===== THE RECORDS =====

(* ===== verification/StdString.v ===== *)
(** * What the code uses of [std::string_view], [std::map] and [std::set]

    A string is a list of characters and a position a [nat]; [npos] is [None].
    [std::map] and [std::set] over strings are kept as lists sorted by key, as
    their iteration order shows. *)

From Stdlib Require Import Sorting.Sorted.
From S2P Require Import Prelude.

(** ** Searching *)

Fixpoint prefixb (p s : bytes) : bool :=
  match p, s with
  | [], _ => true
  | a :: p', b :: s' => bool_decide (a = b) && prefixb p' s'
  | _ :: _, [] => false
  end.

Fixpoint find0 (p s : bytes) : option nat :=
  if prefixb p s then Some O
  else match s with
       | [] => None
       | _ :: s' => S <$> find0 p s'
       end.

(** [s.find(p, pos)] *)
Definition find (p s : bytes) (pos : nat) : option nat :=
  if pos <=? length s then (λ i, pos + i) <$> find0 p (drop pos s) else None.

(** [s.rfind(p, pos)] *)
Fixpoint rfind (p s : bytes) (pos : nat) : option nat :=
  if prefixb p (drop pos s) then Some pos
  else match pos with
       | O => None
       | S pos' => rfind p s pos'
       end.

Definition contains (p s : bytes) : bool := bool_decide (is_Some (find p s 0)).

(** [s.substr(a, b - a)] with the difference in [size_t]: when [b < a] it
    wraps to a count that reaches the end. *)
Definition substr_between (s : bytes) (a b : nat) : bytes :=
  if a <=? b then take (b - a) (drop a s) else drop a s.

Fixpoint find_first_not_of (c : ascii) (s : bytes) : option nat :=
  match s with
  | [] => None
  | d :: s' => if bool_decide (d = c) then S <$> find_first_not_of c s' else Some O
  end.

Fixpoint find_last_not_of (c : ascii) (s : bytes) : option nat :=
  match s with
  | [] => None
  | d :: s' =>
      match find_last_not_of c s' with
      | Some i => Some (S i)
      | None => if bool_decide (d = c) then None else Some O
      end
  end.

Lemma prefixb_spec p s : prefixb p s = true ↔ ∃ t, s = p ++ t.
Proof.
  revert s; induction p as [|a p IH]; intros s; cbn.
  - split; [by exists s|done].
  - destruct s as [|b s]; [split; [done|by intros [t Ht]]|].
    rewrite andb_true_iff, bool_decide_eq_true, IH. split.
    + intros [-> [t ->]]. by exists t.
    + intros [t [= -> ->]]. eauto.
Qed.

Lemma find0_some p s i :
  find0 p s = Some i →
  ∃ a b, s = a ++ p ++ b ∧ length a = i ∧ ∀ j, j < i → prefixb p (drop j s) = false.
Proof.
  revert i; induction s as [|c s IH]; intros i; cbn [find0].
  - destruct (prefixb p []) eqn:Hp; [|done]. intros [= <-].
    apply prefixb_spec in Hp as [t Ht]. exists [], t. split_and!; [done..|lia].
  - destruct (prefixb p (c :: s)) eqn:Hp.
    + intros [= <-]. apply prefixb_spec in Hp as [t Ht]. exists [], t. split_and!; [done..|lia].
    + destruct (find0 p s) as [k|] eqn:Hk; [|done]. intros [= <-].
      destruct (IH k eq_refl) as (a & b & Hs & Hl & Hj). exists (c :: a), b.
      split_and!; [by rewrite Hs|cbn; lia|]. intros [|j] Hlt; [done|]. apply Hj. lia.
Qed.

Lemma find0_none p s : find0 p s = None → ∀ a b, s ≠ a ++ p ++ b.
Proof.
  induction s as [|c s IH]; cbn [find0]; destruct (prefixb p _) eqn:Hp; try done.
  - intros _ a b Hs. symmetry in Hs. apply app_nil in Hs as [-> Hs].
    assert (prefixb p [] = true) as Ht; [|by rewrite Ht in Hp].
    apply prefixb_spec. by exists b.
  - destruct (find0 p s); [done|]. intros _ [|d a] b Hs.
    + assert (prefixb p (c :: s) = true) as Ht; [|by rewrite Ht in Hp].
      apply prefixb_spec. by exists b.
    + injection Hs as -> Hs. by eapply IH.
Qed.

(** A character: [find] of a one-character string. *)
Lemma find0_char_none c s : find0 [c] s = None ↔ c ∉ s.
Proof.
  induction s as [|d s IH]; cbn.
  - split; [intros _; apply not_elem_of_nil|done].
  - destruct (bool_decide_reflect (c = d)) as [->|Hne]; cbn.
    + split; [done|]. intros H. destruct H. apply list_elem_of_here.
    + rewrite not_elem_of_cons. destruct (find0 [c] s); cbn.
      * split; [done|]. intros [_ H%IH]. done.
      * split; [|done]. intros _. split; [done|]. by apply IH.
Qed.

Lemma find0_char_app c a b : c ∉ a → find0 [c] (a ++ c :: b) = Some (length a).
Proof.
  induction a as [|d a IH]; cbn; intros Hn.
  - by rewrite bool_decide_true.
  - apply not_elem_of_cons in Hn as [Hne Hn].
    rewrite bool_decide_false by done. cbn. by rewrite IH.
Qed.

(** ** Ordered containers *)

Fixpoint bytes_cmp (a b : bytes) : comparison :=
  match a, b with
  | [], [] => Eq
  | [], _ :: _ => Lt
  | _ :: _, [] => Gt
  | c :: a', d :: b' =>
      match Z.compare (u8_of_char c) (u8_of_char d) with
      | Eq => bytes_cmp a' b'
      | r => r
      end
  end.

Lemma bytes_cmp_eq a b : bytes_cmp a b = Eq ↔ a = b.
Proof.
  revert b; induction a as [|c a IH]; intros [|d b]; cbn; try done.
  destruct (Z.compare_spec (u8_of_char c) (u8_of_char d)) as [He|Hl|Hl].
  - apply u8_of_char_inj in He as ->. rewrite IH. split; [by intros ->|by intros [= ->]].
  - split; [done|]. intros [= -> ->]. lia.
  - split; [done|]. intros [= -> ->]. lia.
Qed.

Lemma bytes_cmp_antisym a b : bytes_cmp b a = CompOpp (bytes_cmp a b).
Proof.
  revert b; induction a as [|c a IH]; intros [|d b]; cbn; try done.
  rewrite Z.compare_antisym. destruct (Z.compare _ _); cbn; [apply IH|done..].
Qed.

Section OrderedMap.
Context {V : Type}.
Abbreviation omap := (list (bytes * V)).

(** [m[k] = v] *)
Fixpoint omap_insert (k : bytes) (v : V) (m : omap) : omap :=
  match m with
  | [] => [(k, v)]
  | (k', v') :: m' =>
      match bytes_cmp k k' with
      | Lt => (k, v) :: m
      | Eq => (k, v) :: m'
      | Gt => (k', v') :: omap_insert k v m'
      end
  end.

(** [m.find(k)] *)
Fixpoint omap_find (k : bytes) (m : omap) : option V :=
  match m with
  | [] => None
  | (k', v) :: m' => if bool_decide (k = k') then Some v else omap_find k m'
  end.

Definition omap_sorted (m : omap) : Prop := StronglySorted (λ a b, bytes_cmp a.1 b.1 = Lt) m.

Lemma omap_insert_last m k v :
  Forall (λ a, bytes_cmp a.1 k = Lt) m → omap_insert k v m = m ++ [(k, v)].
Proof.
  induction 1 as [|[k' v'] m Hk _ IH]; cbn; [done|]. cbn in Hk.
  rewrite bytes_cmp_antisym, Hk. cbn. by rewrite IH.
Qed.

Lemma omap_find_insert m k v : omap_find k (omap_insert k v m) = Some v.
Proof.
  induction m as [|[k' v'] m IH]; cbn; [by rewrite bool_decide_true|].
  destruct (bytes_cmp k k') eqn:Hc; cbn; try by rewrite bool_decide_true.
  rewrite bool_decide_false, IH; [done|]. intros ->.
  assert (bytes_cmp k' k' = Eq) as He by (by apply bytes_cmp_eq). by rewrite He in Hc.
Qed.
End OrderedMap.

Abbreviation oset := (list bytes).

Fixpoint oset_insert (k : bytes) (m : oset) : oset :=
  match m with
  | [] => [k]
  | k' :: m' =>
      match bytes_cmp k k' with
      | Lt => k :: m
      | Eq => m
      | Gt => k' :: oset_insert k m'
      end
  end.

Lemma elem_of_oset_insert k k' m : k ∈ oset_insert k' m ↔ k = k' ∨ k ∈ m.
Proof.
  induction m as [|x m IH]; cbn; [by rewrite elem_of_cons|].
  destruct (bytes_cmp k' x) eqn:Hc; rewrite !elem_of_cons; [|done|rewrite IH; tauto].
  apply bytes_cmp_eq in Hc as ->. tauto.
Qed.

=====

• _INSTRUCTIONS TO FOLLOW_
Print the lines above from the one with "revert s; induction" through the one with "find0 p s = Some i →", both included, exactly as written and nothing more.

• _REPLY TO THE EXERCISE_
  revert s; induction p as [|a p IH]; intros s; cbn.
  - split; [by exists s|done].
  - destruct s as [|b s]; [split; [done|by intros [t Ht]]|].
    rewrite andb_true_iff, bool_decide_eq_true, IH. split.
    + intros [-> [t ->]]. by exists t.
    + intros [t [= -> ->]]. eauto.
Qed.

Lemma find0_some p s i :
  find0 p s = Some i →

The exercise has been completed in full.